Given information:
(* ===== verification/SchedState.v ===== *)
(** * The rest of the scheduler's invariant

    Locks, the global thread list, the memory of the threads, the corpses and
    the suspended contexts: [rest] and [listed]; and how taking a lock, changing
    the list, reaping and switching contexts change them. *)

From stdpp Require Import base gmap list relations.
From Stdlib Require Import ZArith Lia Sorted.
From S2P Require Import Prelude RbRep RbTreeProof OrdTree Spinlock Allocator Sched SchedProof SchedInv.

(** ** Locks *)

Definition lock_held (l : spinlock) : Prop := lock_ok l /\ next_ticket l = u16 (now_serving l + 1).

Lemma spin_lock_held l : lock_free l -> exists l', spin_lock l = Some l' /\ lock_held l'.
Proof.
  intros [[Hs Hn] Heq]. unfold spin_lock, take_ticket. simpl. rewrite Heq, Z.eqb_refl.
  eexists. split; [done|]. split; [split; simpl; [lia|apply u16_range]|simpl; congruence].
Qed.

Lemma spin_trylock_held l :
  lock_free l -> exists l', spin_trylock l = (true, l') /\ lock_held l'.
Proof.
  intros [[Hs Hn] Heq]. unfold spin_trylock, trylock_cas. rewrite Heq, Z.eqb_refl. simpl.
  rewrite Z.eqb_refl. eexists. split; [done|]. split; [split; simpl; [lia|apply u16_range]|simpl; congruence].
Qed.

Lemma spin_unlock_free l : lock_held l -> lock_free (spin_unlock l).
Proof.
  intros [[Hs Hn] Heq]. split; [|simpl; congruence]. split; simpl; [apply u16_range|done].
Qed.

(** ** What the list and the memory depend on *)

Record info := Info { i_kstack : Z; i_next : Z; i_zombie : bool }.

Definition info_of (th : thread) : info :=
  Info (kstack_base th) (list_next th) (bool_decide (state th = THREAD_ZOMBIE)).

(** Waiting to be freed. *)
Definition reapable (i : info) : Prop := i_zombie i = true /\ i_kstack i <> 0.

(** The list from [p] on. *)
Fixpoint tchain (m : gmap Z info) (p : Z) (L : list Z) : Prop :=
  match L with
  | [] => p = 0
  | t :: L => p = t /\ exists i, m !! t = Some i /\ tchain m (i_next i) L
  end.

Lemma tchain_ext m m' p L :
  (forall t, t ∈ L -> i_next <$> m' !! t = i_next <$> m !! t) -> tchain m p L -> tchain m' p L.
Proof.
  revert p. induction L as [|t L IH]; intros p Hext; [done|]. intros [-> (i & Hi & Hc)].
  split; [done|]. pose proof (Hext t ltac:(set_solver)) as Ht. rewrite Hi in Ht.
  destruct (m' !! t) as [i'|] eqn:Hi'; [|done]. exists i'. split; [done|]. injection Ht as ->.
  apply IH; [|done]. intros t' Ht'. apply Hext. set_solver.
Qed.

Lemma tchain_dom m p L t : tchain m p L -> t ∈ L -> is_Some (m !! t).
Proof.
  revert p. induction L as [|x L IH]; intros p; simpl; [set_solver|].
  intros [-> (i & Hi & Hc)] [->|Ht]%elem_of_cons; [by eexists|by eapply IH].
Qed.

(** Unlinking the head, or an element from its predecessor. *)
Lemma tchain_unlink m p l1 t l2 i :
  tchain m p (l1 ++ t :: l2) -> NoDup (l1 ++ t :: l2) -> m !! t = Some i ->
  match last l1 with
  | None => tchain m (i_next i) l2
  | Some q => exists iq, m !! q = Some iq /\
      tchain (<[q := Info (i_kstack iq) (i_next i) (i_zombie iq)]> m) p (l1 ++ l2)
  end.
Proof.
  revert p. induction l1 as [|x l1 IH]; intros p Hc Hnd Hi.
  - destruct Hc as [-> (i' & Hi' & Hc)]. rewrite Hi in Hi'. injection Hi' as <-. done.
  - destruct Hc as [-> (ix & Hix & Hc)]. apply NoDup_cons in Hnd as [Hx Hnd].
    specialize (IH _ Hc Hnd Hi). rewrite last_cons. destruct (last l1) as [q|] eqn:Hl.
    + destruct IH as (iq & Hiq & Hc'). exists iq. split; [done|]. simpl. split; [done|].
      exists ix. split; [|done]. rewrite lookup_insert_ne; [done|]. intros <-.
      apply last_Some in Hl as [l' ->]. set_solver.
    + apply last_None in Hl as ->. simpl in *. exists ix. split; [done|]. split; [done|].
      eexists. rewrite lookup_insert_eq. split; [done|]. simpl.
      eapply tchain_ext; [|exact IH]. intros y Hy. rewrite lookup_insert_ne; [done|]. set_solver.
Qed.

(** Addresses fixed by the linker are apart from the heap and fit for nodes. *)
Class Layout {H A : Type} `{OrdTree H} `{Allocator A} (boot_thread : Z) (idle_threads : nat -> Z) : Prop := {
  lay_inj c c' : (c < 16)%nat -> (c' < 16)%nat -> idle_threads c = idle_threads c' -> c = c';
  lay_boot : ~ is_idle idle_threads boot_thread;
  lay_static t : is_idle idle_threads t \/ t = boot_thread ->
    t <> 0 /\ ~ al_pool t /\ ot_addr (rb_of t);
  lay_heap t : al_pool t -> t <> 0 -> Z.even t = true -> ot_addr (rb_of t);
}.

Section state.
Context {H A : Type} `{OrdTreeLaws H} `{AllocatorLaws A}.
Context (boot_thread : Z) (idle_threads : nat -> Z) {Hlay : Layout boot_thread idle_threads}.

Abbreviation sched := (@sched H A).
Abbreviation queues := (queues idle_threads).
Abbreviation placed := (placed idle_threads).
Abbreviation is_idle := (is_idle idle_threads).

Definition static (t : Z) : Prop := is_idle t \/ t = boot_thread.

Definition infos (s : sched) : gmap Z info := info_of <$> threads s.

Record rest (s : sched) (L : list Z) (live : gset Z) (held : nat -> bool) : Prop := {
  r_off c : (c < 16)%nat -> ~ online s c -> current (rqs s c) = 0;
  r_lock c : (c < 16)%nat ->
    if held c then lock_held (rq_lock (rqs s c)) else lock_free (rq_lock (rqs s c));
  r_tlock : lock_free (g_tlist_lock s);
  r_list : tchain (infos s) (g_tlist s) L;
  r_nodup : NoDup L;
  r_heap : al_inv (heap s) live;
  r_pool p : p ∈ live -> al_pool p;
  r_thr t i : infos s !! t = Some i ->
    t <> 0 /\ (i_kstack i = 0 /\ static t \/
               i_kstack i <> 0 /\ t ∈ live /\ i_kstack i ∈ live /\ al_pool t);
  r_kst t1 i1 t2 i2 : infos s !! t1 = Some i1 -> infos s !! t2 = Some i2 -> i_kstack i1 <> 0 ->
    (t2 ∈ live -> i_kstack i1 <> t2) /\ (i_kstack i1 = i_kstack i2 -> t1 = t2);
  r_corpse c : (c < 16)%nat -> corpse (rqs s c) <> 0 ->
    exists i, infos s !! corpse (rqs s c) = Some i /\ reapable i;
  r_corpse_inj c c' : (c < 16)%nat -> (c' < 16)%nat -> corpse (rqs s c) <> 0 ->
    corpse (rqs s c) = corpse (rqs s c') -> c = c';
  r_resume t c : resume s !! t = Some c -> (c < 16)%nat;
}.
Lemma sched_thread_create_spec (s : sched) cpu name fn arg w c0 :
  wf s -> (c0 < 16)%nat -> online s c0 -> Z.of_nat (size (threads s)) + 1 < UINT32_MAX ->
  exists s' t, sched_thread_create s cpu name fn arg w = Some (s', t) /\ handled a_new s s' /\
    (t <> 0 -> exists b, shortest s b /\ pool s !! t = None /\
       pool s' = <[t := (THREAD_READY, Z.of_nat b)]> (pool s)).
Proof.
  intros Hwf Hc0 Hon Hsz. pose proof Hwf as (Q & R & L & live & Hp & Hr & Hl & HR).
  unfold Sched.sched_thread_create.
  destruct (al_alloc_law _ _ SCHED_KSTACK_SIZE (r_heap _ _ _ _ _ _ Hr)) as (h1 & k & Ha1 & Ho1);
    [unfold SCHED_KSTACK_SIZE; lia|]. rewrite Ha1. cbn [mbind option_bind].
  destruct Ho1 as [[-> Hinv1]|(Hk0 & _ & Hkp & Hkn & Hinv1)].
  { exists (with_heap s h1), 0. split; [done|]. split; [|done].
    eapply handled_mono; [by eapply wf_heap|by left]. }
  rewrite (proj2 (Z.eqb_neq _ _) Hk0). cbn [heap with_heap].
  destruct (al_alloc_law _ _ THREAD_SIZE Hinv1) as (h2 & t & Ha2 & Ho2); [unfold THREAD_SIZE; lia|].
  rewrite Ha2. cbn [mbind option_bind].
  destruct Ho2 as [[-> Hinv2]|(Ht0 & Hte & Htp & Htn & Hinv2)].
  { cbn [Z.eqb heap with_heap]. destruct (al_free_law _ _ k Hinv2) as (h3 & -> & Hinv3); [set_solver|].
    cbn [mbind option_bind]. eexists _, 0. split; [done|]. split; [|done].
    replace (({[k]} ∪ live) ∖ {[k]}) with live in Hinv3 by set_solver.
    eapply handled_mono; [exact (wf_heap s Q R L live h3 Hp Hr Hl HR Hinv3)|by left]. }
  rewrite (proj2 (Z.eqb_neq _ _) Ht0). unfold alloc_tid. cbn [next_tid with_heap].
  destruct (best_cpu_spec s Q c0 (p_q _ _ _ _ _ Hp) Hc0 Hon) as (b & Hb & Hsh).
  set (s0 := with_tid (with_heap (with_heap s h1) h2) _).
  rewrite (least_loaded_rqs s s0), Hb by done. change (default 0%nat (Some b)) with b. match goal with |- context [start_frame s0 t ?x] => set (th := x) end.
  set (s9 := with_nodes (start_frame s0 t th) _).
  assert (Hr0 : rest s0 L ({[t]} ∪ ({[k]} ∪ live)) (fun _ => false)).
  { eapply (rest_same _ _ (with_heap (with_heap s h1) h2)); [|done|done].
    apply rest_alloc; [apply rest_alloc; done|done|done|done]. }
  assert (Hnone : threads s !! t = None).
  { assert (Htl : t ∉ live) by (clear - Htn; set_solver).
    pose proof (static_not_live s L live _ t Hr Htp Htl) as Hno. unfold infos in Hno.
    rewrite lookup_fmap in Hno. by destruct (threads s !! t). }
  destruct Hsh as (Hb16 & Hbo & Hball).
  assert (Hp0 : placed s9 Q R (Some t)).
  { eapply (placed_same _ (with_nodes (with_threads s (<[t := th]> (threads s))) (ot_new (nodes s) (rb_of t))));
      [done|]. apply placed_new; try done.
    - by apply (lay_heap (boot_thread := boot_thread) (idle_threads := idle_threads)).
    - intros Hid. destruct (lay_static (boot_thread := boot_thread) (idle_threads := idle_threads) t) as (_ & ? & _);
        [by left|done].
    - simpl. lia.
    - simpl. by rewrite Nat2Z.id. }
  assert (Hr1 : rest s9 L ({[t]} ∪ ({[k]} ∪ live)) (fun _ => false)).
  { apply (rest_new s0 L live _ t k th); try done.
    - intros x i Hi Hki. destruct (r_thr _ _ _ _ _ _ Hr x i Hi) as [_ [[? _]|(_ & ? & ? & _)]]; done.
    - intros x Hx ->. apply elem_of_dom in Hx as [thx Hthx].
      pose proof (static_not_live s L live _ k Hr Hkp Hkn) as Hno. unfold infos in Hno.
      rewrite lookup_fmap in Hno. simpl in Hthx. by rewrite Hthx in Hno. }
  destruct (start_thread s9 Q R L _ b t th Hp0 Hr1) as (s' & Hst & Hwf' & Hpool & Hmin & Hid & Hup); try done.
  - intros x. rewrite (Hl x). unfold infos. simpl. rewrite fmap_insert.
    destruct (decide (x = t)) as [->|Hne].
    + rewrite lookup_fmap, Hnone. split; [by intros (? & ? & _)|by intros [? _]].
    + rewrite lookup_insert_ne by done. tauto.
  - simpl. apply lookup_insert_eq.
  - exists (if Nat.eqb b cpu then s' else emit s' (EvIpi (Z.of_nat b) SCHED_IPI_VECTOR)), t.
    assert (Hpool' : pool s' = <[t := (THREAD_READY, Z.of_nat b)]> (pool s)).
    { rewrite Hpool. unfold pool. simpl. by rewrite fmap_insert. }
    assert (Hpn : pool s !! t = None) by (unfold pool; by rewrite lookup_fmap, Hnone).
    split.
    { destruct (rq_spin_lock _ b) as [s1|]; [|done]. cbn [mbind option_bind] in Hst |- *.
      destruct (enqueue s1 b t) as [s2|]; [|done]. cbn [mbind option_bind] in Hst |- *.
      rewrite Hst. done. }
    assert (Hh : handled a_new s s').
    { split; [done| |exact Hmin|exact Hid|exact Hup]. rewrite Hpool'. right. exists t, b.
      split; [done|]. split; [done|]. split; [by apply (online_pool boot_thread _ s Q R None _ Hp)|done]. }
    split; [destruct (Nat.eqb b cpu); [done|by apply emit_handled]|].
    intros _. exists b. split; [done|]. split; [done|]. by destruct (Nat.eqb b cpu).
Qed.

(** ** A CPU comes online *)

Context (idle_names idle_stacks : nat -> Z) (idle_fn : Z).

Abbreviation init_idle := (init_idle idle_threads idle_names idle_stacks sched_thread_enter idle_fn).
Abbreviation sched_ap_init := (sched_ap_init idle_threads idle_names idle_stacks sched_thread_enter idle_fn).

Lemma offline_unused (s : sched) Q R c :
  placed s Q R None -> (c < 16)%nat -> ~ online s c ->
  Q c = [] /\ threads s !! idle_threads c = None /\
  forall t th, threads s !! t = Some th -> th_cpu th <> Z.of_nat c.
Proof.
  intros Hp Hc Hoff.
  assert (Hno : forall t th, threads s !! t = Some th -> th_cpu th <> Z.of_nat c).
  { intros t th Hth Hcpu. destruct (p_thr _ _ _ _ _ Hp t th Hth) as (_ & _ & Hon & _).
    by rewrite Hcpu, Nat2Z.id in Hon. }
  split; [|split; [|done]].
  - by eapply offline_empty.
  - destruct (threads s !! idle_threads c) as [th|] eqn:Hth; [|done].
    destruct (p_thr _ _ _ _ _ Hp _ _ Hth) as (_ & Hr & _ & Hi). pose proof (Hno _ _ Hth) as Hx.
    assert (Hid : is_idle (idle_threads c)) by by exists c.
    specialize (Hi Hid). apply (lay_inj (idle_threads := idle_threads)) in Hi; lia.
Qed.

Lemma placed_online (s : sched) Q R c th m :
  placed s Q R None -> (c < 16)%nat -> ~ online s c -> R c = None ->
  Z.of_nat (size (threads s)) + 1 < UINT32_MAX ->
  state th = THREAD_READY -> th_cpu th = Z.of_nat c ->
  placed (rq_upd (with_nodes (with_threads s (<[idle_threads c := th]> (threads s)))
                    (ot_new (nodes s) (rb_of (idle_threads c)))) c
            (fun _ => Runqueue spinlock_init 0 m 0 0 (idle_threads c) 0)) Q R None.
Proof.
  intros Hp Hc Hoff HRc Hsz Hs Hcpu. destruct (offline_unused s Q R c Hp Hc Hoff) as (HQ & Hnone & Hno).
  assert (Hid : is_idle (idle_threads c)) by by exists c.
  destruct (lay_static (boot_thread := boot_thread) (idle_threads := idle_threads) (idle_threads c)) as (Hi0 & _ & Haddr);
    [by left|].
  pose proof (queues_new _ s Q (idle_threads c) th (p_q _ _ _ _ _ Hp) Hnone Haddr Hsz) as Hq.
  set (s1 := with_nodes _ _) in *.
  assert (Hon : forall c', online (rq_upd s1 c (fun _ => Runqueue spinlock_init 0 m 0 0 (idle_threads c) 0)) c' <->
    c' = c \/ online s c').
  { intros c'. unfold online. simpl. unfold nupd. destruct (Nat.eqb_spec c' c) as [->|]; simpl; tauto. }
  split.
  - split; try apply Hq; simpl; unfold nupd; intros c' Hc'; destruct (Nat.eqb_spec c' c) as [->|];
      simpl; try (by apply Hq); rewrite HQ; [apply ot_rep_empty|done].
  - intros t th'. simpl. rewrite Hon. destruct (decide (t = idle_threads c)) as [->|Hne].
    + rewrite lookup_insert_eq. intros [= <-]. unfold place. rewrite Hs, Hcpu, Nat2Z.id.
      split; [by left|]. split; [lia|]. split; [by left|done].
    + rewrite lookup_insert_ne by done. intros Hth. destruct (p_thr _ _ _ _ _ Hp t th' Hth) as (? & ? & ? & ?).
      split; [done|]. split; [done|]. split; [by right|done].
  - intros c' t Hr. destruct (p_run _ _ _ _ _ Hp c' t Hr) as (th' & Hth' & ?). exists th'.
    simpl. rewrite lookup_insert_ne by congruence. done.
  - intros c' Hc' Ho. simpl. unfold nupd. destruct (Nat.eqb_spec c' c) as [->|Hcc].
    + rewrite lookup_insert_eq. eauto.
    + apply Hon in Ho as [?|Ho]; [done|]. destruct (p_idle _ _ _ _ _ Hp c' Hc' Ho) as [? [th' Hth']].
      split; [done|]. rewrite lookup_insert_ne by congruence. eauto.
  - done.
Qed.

Task requirements: Out of the listing above, reproduce exactly the lines from the one with "rewrite lookup_fmap in Hno. simpl" up to and including the one with "rewrite Hpool. unfold".

Result of this task:
      rewrite lookup_fmap in Hno. simpl in Hthx. by rewrite Hthx in Hno. }
  destruct (start_thread s9 Q R L _ b t th Hp0 Hr1) as (s' & Hst & Hwf' & Hpool & Hmin & Hid & Hup); try done.
  - intros x. rewrite (Hl x). unfold infos. simpl. rewrite fmap_insert.
    destruct (decide (x = t)) as [->|Hne].
    + rewrite lookup_fmap, Hnone. split; [by intros (? & ? & _)|by intros [? _]].
    + rewrite lookup_insert_ne by done. tauto.
  - simpl. apply lookup_insert_eq.
  - exists (if Nat.eqb b cpu then s' else emit s' (EvIpi (Z.of_nat b) SCHED_IPI_VECTOR)), t.
    assert (Hpool' : pool s' = <[t := (THREAD_READY, Z.of_nat b)]> (pool s)).
    { rewrite Hpool. unfold pool. simpl. by rewrite fmap_insert. }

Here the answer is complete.